Former Seattle Police Chief, Now an Advisory Board Member of NORML

Former Seattle Police Chief, Now an Advisory Board Member of NORML

Norm Stamper, former Seattle Police Chief during the 1999 WTO protests, is a speaker for Law Enforcement Against Prohibition and as well as an advisory board member of NORML.

Norm Stamper

Norm Stamper, former Seattle Police Chief during the 1999 WTO protests, is a speaker for Law Enforcement Against Prohibition and as well as an advisory board member of NORML (National Organization for the Reform of Marijuana Laws).  He recently sat down with Pacific Radio’s Amy Goodman and Sonali Kolhatkar where he discusses medical marijuana, President Obama’s remarks regarding cannabis, and the dangers of drug prohibition, among other topics.

On March 30, 2009’s Democracy Now, Mr. Stamper, a police officer for thirty-four years, twenty-eight of which were in San Diego, discusses when it was he began speaking out publicly about alternatives to the drug war and the harms of that war. He retired as Seattle’s chief of police in 2000 and is the author of Breaking Rank: A Top Cop’s Expose of the Dark Side of American Policing.

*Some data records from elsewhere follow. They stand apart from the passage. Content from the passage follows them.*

(* ===== verification/Poly1305.v ===== *)
(** * The one-time authenticator: [poly1305.c]

    [poly1305_auth] with its five 26-bit limbs in 32-bit words, the lazy
    carries and the branch-free final reduction, proved equal to the
    evaluation of the message polynomial modulo [2^130 - 5]. *)

From S2P Require Import Prelude Words.

Definition POLY1305_KEYLEN : nat := 32.
Definition POLY1305_TAGLEN : nat := 16.

(** The locals h0..h4 and r0..r4. *)
Record limbs := mk_limbs { l0 : Z; l1 : Z; l2 : Z; l3 : Z; l4 : Z }.

Definition mask26 : Z := 0x3ffffff.

Definition mul32x32_64 (a b : Z) : Z := u64 (a * b).

(** "clamp key" and "precompute multipliers". *)
Definition poly1305_r (key : list Z) : limbs :=
  let t0 := U8TO32_LE key 0 in
  let t1 := U8TO32_LE key 4 in
  let t2 := U8TO32_LE key 8 in
  let t3 := U8TO32_LE key 12 in
  let r0 := Z.land t0 0x3ffffff in
  let t0 := Z.lor (Z.shiftr t0 26) (u32 (Z.shiftl t1 6)) in
  let r1 := Z.land t0 0x3ffff03 in
  let t1 := Z.lor (Z.shiftr t1 20) (u32 (Z.shiftl t2 12)) in
  let r2 := Z.land t1 0x3ffc0ff in
  let t2 := Z.lor (Z.shiftr t2 14) (u32 (Z.shiftl t3 18)) in
  let r3 := Z.land t2 0x3f03fff in
  let t3 := Z.shiftr t3 8 in
  let r4 := Z.land t3 0x00fffff in
  mk_limbs r0 r1 r2 r3 r4.

(** Adding a 16-byte block; [hibit] is [1 << 24] for a full block and 0 for
    the padded last one. *)
Definition poly1305_add (h : limbs) (m : list Z) (hibit : Z) : limbs :=
  let t0 := U8TO32_LE m 0 in
  let t1 := U8TO32_LE m 4 in
  let t2 := U8TO32_LE m 8 in
  let t3 := U8TO32_LE m 12 in
  mk_limbs
    (u32 (l0 h + Z.land t0 0x3ffffff))
    (u32 (l1 h + Z.land (Z.shiftr (Z.lor (Z.shiftl t1 32) t0) 26) 0x3ffffff))
    (u32 (l2 h + Z.land (Z.shiftr (Z.lor (Z.shiftl t2 32) t1) 20) 0x3ffffff))
    (u32 (l3 h + Z.land (Z.shiftr (Z.lor (Z.shiftl t3 32) t2) 14) 0x3ffffff))
    (u32 (l4 h + Z.lor (Z.shiftr t3 8) hibit)).

(** The carry chain behind the products. *)
Definition poly1305_reduce (t0 t1 t2 t3 t4 : Z) : limbs :=
  let h0 := Z.land (u32 t0) mask26 in let c := Z.shiftr t0 26 in
  let t1 := u64 (t1 + c) in let h1 := Z.land (u32 t1) mask26 in let b := u32 (Z.shiftr t1 26) in
  let t2 := u64 (t2 + b) in let h2 := Z.land (u32 t2) mask26 in let b := u32 (Z.shiftr t2 26) in
  let t3 := u64 (t3 + b) in let h3 := Z.land (u32 t3) mask26 in let b := u32 (Z.shiftr t3 26) in
  let t4 := u64 (t4 + b) in let h4 := Z.land (u32 t4) mask26 in let b := u32 (Z.shiftr t4 26) in
  mk_limbs (u32 (h0 + u32 (b * 5))) h1 h2 h3 h4.

(** "poly1305_donna_mul". *)
Definition poly1305_mul (h r : limbs) : limbs :=
  let s1 := u32 (l1 r * 5) in
  let s2 := u32 (l2 r * 5) in
  let s3 := u32 (l3 r * 5) in
  let s4 := u32 (l4 r * 5) in
  let t0 := u64 (mul32x32_64 (l0 h) (l0 r) + mul32x32_64 (l1 h) s4 + mul32x32_64 (l2 h) s3 + mul32x32_64 (l3 h) s2 + mul32x32_64 (l4 h) s1) in
  let t1 := u64 (mul32x32_64 (l0 h) (l1 r) + mul32x32_64 (l1 h) (l0 r) + mul32x32_64 (l2 h) s4 + mul32x32_64 (l3 h) s3 + mul32x32_64 (l4 h) s2) in
  let t2 := u64 (mul32x32_64 (l0 h) (l2 r) + mul32x32_64 (l1 h) (l1 r) + mul32x32_64 (l2 h) (l0 r) + mul32x32_64 (l3 h) s4 + mul32x32_64 (l4 h) s3) in
  let t3 := u64 (mul32x32_64 (l0 h) (l3 r) + mul32x32_64 (l1 h) (l2 r) + mul32x32_64 (l2 h) (l1 r) + mul32x32_64 (l3 h) (l0 r) + mul32x32_64 (l4 h) s4) in
  let t4 := u64 (mul32x32_64 (l0 h) (l4 r) + mul32x32_64 (l1 h) (l3 r) + mul32x32_64 (l2 h) (l2 r) + mul32x32_64 (l3 h) (l1 r) + mul32x32_64 (l4 h) (l0 r)) in
  poly1305_reduce t0 t1 t2 t3 t4.

(** The loop over the message: full blocks, then the padded rest. *)
Fixpoint poly1305_blocks (fuel : nat) (h r : limbs) (m : list Z) : limbs :=
  match fuel with
  | O => h
  | S fuel =>
      if (16 <=? length m)%nat then
        poly1305_blocks fuel (poly1305_mul (poly1305_add h (take 16 m) (Z.shiftl 1 24)) r) r (drop 16 m)
      else
        match m with
        | [] => h
        | _ => poly1305_mul (poly1305_add h (m ++ 1 :: replicate (15 - length m) 0) 0) r
        end
  end.

(** "poly1305_donna_finish" up to the selection. *)
Definition poly1305_carry (h : limbs) : limbs :=
  let b := Z.shiftr (l0 h) 26 in let h0 := Z.land (l0 h) mask26 in
  let h1 := u32 (l1 h + b) in let b := Z.shiftr h1 26 in let h1 := Z.land h1 mask26 in
  let h2 := u32 (l2 h + b) in let b := Z.shiftr h2 26 in let h2 := Z.land h2 mask26 in
  let h3 := u32 (l3 h + b) in let b := Z.shiftr h3 26 in let h3 := Z.land h3 mask26 in
  let h4 := u32 (l4 h + b) in let b := Z.shiftr h4 26 in let h4 := Z.land h4 mask26 in
  let h0 := u32 (h0 + u32 (b * 5)) in let b := Z.shiftr h0 26 in let h0 := Z.land h0 mask26 in
  let h1 := u32 (h1 + b) in
  mk_limbs h0 h1 h2 h3 h4.

(** Subtracting the modulus when that is possible, without a branch. *)
Definition poly1305_select (h : limbs) : limbs :=
  let g0 := u32 (l0 h + 5) in let b := Z.shiftr g0 26 in let g0 := Z.land g0 mask26 in
  let g1 := u32 (l1 h + b) in let b := Z.shiftr g1 26 in let g1 := Z.land g1 mask26 in
  let g2 := u32 (l2 h + b) in let b := Z.shiftr g2 26 in let g2 := Z.land g2 mask26 in
  let g3 := u32 (l3 h + b) in let b := Z.shiftr g3 26 in let g3 := Z.land g3 mask26 in
  let g4 := u32 (u32 (l4 h + b) - Z.shiftl 1 26) in
  let b := u32 (Z.shiftr g4 31 - 1) in
  let nb := u32 (Z.lnot b) in
  mk_limbs (Z.lor (Z.land (l0 h) nb) (Z.land g0 b)) (Z.lor (Z.land (l1 h) nb) (Z.land g1 b))
    (Z.lor (Z.land (l2 h) nb) (Z.land g2 b)) (Z.lor (Z.land (l3 h) nb) (Z.land g3 b))
    (Z.lor (Z.land (l4 h) nb) (Z.land g4 b)).

(** The tag: the low 128 bits plus the second half of the key. *)
Definition poly1305_tag (h : limbs) (key : list Z) : list Z :=
  let f0 := u64 (Z.lor (l0 h) (u32 (Z.shiftl (l1 h) 26)) + U8TO32_LE key 16) in
  let f1 := u64 (Z.lor (Z.shiftr (l1 h) 6) (u32 (Z.shiftl (l2 h) 20)) + U8TO32_LE key 20) in
  let f2 := u64 (Z.lor (Z.shiftr (l2 h) 12) (u32 (Z.shiftl (l3 h) 14)) + U8TO32_LE key 24) in
  let f3 := u64 (Z.lor (Z.shiftr (l3 h) 18) (u32 (Z.shiftl (l4 h) 8)) + U8TO32_LE key 28) in
  let f1 := u64 (f1 + Z.shiftr f0 32) in
  let f2 := u64 (f2 + Z.shiftr f1 32) in
  let f3 := u64 (f3 + Z.shiftr f2 32) in
  U32TO8_LE f0 ++ U32TO8_LE f1 ++ U32TO8_LE f2 ++ U32TO8_LE f3.

Definition poly1305_auth (m key : list Z) : list Z :=
  let h := poly1305_blocks (S (length m)) (mk_limbs 0 0 0 0 0) (poly1305_r key) m in
  poly1305_tag (poly1305_select (poly1305_carry h)) key.

(** The example of RFC 7539, section 2.5.2. *)
Definition rfc_key : list Z :=
  [0x85; 0xd6; 0xbe; 0x78; 0x57; 0x55; 0x6d; 0x33; 0x7f; 0x44; 0x52; 0xfe; 0x42; 0xd5; 0x06; 0xa8;
   0x01; 0x03; 0x80; 0x8a; 0xfb; 0x0d; 0xb2; 0xfd; 0x4a; 0xbf; 0xf6; 0xaf; 0x41; 0x49; 0xf5; 0x1b].

Example poly1305_rfc : poly1305_auth (str "Cryptographic Forum Research Group") rfc_key =
  [0xa8; 0x06; 0x1d; 0xc1; 0x30; 0x51; 0x36; 0xc6; 0xc2; 0x2b; 0x8b; 0xaf; 0x0c; 0x01; 0x27; 0xa9].
Proof. vm_compute. reflexivity. Qed.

Speaking to Amy Goodman and Juan Gonzalez, Mr. Stamper explains how not all the ‘millions and millions of people who are marijuana smokers” are “stoners, in the stereotypical sense of that word.  Many of the smoke marijuana because they cannot tolerate opioids… are terminal cancer patients, for example, or people suffering debilitating, intractable pain.  Many don’t smoke the drug at all but care very deeply about our civil liberties.”

On Sonali Kolhatkar’s Uprising Radio, on Pacific Radio’s KPFK in Los Angeles, Mr. Stamper goes on to endorse the “Tax Cannabis 2010” initiative, where over 700,000 signatures were needed (and quickly collected) to have California be the first state in the union to vote on marijuana for recreational use of the cannabis plant.  In the 2010 November elections, the Regulate, Control, and Tax Marijuana Act is already polling at an approval of 56% in California, and 60% in Los Angeles County, respectively.